◆ EXERCISE DESCRIPTION ◆
Beginning with the first line, please repeat the entries exactly and end on the line that contains "- destruct (bbox_intersect bbox b) eqn:E.".

[Source records]

BEGIN

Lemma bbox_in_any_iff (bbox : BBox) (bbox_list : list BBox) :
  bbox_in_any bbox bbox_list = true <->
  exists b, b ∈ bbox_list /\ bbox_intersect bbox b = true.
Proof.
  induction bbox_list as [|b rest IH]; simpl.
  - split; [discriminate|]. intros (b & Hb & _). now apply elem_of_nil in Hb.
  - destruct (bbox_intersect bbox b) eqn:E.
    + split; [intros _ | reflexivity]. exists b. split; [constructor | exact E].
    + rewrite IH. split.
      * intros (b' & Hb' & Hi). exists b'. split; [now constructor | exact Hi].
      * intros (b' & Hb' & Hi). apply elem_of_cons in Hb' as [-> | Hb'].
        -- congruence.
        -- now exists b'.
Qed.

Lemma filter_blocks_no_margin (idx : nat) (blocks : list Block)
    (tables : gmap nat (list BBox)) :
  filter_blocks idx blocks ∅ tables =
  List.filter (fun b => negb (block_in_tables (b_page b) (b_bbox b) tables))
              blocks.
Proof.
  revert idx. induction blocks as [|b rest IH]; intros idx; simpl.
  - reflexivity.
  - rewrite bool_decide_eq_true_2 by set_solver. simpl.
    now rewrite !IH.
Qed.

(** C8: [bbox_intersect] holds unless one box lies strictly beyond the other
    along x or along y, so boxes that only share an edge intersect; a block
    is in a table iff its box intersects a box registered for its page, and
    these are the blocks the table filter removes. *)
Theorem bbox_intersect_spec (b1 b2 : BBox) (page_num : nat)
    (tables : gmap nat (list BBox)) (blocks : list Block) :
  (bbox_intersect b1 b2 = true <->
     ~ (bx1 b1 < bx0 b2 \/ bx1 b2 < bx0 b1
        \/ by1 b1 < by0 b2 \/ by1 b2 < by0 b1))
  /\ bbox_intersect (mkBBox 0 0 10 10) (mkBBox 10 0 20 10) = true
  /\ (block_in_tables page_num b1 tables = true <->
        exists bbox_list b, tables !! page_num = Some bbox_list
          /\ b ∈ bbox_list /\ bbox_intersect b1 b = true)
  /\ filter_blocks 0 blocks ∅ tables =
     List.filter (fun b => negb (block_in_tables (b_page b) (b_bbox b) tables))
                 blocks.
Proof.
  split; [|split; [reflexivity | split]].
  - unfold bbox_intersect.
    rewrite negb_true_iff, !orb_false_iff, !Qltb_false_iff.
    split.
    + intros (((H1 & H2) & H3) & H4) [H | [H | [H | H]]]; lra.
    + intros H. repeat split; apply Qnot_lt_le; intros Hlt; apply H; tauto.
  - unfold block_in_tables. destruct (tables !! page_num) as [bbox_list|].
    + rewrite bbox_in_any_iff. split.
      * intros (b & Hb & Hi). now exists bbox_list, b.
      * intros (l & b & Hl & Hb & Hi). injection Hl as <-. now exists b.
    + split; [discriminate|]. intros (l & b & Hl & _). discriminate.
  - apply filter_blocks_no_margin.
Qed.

END

◆ SOLUTION TO THE EXERCISE ◆
Lemma bbox_in_any_iff (bbox : BBox) (bbox_list : list BBox) :
  bbox_in_any bbox bbox_list = true <->
  exists b, b ∈ bbox_list /\ bbox_intersect bbox b = true.
Proof.
  induction bbox_list as [|b rest IH]; simpl.
  - split; [discriminate|]. intros (b & Hb & _). now apply elem_of_nil in Hb.
  - destruct (bbox_intersect bbox b) eqn:E.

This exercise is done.